WHAT THIS TASK INVOLVES →
In the records below, find the line containing "elem_of_cons, elem_of_app, list_elem_of_singleton." and retype it and every line after it exactly, adding nothing.

RECORDED INFORMATION →
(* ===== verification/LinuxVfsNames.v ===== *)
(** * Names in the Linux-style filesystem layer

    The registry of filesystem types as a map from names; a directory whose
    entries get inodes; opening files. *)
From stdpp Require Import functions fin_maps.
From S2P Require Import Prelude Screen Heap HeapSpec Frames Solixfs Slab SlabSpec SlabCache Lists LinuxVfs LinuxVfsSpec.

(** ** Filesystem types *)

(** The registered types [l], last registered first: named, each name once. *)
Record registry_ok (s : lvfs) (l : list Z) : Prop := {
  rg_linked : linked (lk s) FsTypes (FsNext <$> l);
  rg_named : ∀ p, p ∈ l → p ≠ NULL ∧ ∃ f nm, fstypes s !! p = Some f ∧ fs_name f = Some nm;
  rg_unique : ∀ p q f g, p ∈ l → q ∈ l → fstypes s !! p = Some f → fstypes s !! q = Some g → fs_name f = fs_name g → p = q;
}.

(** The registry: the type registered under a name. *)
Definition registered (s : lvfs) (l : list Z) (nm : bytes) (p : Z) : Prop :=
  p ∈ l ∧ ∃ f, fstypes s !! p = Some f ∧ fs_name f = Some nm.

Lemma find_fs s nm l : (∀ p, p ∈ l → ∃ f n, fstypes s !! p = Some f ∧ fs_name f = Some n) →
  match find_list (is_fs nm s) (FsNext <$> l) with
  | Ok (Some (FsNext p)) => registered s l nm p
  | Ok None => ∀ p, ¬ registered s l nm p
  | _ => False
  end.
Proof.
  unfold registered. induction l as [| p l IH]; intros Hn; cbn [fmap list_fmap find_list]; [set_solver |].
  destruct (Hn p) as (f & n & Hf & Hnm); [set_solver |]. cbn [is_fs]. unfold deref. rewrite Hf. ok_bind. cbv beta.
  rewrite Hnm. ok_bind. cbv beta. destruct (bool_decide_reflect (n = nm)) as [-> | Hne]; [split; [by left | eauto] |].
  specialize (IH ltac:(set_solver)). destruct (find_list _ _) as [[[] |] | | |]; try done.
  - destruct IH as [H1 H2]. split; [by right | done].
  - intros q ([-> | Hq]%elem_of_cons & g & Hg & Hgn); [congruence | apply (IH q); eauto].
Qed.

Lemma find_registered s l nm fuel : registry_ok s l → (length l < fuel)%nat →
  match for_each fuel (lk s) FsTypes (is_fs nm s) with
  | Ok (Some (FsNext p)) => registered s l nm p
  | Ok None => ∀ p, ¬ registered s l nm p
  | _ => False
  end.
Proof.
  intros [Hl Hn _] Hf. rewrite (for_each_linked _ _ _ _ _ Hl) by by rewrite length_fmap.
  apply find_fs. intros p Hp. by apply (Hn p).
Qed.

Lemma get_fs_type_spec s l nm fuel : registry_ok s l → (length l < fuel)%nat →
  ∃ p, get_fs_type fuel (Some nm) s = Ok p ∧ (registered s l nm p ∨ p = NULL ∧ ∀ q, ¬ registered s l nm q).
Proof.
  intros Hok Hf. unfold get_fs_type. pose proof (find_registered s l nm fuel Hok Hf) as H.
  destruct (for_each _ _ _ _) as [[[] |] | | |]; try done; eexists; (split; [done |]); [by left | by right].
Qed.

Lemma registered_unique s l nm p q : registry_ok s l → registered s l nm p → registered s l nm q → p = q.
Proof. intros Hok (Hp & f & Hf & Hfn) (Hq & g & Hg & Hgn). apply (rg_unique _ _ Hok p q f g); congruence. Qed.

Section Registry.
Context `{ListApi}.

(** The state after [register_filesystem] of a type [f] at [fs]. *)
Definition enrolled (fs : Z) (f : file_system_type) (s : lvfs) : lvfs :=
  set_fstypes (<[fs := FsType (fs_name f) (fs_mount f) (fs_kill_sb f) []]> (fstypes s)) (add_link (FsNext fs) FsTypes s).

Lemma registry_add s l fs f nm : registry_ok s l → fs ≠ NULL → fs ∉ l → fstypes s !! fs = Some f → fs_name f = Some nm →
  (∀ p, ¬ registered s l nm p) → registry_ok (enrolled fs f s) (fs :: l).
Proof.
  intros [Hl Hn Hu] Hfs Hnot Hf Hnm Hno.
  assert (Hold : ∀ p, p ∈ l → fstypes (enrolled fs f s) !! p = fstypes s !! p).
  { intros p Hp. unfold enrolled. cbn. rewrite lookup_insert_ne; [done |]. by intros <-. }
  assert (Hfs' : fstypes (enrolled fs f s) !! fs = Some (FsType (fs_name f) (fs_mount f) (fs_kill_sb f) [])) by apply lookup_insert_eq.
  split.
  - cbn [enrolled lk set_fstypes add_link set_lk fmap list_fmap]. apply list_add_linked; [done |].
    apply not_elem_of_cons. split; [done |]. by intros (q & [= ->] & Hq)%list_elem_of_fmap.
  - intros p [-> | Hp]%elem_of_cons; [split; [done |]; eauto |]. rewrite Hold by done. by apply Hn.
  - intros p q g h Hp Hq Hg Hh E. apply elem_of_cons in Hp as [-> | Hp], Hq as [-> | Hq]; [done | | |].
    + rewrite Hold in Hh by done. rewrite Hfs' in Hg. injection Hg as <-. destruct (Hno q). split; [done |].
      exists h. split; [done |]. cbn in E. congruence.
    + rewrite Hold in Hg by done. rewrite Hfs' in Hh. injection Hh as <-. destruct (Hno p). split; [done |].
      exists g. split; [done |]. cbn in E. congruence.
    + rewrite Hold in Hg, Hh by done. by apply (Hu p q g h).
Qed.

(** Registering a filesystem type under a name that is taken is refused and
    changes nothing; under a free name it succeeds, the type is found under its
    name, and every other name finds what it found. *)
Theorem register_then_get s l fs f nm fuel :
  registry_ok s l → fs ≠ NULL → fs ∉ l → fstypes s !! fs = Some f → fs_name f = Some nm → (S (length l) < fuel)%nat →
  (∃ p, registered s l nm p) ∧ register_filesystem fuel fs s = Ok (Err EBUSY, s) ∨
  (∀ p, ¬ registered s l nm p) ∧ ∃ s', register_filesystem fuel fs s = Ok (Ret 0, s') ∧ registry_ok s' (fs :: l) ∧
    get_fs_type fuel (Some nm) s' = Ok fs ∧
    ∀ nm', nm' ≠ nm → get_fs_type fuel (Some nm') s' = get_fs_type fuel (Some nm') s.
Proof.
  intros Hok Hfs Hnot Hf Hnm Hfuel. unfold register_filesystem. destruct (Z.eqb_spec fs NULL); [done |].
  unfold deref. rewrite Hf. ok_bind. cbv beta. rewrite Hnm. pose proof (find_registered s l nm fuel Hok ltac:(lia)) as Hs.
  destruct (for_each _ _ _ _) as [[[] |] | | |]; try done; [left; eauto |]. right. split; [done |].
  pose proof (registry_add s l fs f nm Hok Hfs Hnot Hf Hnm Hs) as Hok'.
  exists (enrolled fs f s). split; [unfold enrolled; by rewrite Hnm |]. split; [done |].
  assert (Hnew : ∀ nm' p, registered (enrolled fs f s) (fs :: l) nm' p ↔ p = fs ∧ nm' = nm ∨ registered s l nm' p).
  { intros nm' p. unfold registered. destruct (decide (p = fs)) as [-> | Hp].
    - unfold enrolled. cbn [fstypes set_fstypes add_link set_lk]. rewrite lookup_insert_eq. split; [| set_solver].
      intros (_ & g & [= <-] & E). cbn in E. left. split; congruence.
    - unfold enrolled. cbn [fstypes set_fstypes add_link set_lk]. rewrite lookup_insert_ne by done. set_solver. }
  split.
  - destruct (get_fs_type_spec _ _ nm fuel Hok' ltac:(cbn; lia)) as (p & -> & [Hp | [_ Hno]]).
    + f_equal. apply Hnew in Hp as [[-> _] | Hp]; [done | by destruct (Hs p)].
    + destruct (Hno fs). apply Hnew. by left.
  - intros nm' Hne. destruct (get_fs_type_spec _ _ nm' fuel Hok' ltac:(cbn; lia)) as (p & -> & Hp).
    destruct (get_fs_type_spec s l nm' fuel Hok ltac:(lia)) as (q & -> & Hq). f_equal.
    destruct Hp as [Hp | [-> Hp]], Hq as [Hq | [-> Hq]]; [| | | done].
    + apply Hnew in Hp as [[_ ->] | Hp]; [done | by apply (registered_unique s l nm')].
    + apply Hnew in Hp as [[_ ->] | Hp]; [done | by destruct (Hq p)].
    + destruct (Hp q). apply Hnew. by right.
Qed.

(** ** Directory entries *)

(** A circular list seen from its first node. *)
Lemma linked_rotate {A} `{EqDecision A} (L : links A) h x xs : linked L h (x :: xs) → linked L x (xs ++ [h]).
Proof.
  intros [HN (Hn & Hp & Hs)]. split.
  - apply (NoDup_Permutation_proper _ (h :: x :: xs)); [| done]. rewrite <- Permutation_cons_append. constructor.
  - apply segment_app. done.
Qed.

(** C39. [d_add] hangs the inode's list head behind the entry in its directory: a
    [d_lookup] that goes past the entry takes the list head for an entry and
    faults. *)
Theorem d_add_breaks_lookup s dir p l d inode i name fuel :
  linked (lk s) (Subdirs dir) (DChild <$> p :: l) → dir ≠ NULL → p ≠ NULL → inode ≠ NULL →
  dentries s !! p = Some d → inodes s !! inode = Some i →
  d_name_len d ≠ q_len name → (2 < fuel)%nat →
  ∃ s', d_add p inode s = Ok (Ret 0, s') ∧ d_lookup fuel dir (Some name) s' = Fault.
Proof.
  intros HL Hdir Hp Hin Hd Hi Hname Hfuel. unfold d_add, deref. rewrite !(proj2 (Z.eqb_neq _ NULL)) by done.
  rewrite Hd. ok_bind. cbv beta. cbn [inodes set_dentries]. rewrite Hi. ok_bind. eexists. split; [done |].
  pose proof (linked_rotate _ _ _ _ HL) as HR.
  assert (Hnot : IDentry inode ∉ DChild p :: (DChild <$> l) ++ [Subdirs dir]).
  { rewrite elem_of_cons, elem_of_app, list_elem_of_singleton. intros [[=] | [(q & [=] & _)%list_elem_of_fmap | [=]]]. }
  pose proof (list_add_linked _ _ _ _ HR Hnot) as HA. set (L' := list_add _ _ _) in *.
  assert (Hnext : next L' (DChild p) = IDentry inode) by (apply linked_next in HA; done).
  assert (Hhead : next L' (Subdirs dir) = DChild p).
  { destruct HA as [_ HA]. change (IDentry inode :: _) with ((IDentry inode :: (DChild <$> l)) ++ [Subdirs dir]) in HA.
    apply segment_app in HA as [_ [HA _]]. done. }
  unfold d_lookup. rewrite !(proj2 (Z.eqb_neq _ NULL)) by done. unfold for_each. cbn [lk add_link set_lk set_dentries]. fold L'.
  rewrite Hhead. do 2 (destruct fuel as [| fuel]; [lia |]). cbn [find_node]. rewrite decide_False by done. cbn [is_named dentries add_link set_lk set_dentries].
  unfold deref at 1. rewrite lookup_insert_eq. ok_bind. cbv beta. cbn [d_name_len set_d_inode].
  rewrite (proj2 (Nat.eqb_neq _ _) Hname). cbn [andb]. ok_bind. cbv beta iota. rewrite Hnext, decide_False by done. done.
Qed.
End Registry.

FINISHED EXERCISE →
  { rewrite elem_of_cons, elem_of_app, list_elem_of_singleton. intros [[=] | [(q & [=] & _)%list_elem_of_fmap | [=]]]. }
  pose proof (list_add_linked _ _ _ _ HR Hnot) as HA. set (L' := list_add _ _ _) in *.
  assert (Hnext : next L' (DChild p) = IDentry inode) by (apply linked_next in HA; done).
  assert (Hhead : next L' (Subdirs dir) = DChild p).
  { destruct HA as [_ HA]. change (IDentry inode :: _) with ((IDentry inode :: (DChild <$> l)) ++ [Subdirs dir]) in HA.
    apply segment_app in HA as [_ [HA _]]. done. }
  unfold d_lookup. rewrite !(proj2 (Z.eqb_neq _ NULL)) by done. unfold for_each. cbn [lk add_link set_lk set_dentries]. fold L'.
  rewrite Hhead. do 2 (destruct fuel as [| fuel]; [lia |]). cbn [find_node]. rewrite decide_False by done. cbn [is_named dentries add_link set_lk set_dentries].
  unfold deref at 1. rewrite lookup_insert_eq. ok_bind. cbv beta. cbn [d_name_len set_d_inode].
  rewrite (proj2 (Nat.eqb_neq _ _) Hname). cbn [andb]. ok_bind. cbv beta iota. rewrite Hnext, decide_False by done. done.
Qed.
End Registry.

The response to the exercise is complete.